[Assignment] Repeat, exactly as written, the lines of the records below from the first through the line with "The depacketizer state", but none past it.

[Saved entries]

(* ===== verification/Depacketizer.v ===== *)
(** * Reassembling access units ([kmc-moonclient/src/video.rs])

    The depacketizer state machine: per-block assembly with FEC recovery and
    loss statistics, per-frame assembly, delivery, retirement and expiry, and
    the receive loop around it.  [Instant]s are nanoseconds ([Z]); the event
    queue is a list, oldest first. *)
From S2P Require Import Prelude BTree Wire Fec.

Definition MAX_INFLIGHT_FRAMES : nat := 4.
Definition ASSEMBLY_BUDGET : Z := 100 * 1000 * 1000.

Record AuFrame := mkAuFrame { au_keyframe : bool; au_data : list Z }.

Inductive VideoEvent :=
| Frame (au : AuFrame)
| Lost (frame_index : Z)
| Fec (st : FrameFecStatus).

(** [(x.wrapping_sub(y) as i16) < 0] *)
Definition is_before16 (x y : Z) : bool := i16 (wrapping_sub16 x y) <? 0.

(** ** Sequence statistics of a block *)

Record SeqStats := mkSeqStats {
  seen_first : bool;
  lowest_seq : Z;
  highest_seq : Z;
  next_contiguous_seq : Z;
  missing_before_highest : Z;
  fast_path : bool
}.

Definition seq_stats_new : SeqStats := mkSeqStats false 0 0 0 0 true.

Definition note_seq (st : SeqStats) (seq : Z) (shard_index : nat) : SeqStats :=
  let st1 :=
    if negb (seen_first st) then
      let low := wrapping_sub16 seq (u16 (Z.of_nat shard_index)) in
      mkSeqStats true low seq low (wrapping_sub16 seq low) (fast_path st)
    else if is_before16 (highest_seq st) seq then
      mkSeqStats true (lowest_seq st) seq (next_contiguous_seq st)
        (wrapping_add16 (missing_before_highest st)
           (wrapping_sub16 (wrapping_sub16 seq (highest_seq st)) 1)) (fast_path st)
    else
      mkSeqStats true (lowest_seq st) (highest_seq st) (next_contiguous_seq st)
        (saturating_sub (missing_before_highest st) 1) (fast_path st) in
  if fast_path st1 && (seq =? next_contiguous_seq st1) then
    mkSeqStats (seen_first st1) (lowest_seq st1) (highest_seq st1)
      (wrapping_add16 (next_contiguous_seq st1) 1) (missing_before_highest st1) true
  else if negb (seq =? next_contiguous_seq st1) then
    mkSeqStats (seen_first st1) (lowest_seq st1) (highest_seq st1)
      (next_contiguous_seq st1) (missing_before_highest st1) false
  else st1.

(** ** One FEC block *)

Record BlockAsm := mkBlockAsm {
  b_data_shards : nat;
  b_fec_percentage : nat;
  b_slots : list (option (list Z));
  b_received : list bool;
  b_received_data : Z;
  b_received_parity : Z;
  b_stats : SeqStats
}.

Definition block_new (data_shards parity_slots fec_percentage : nat) : BlockAsm :=
  let total := (data_shards + parity_slots)%nat in
  {| b_data_shards := data_shards; b_fec_percentage := fec_percentage;
     b_slots := replicate total None; b_received := replicate total false;
     b_received_data := 0; b_received_parity := 0; b_stats := seq_stats_new |}.

Definition parity_slots (b : BlockAsm) : nat := (length (b_slots b) - b_data_shards b)%nat.

Definition is_someb {A} (o : option A) : bool := match o with Some _ => true | None => false end.

Definition data_complete (b : BlockAsm) : bool :=
  forallb is_someb (take (b_data_shards b) (b_slots b)).

Definition block_set_slots (b : BlockAsm) (slots : list (option (list Z))) : BlockAsm :=
  {| b_data_shards := b_data_shards b; b_fec_percentage := b_fec_percentage b;
     b_slots := slots; b_received := b_received b; b_received_data := b_received_data b;
     b_received_parity := b_received_parity b; b_stats := b_stats b |}.

(** The bookkeeping of [push] for a shard that is new to its block. *)
Definition block_receive (b : BlockAsm) (shard_index : nat) (seq : Z) (payload : list Z) : BlockAsm :=
  let is_data := (shard_index <? b_data_shards b)%nat in
  {| b_data_shards := b_data_shards b; b_fec_percentage := b_fec_percentage b;
     b_slots := <[shard_index := Some payload]> (b_slots b);
     b_received := <[shard_index := true]> (b_received b);
     b_received_data := if is_data then b_received_data b + 1 else b_received_data b;
     b_received_parity := if is_data then b_received_parity b else b_received_parity b + 1;
     b_stats := note_seq (b_stats b) seq shard_index |}.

[Answer to the exercise]
(* ===== verification/Depacketizer.v ===== *)
(** * Reassembling access units ([kmc-moonclient/src/video.rs])

    The depacketizer state machine: per-block assembly with FEC recovery and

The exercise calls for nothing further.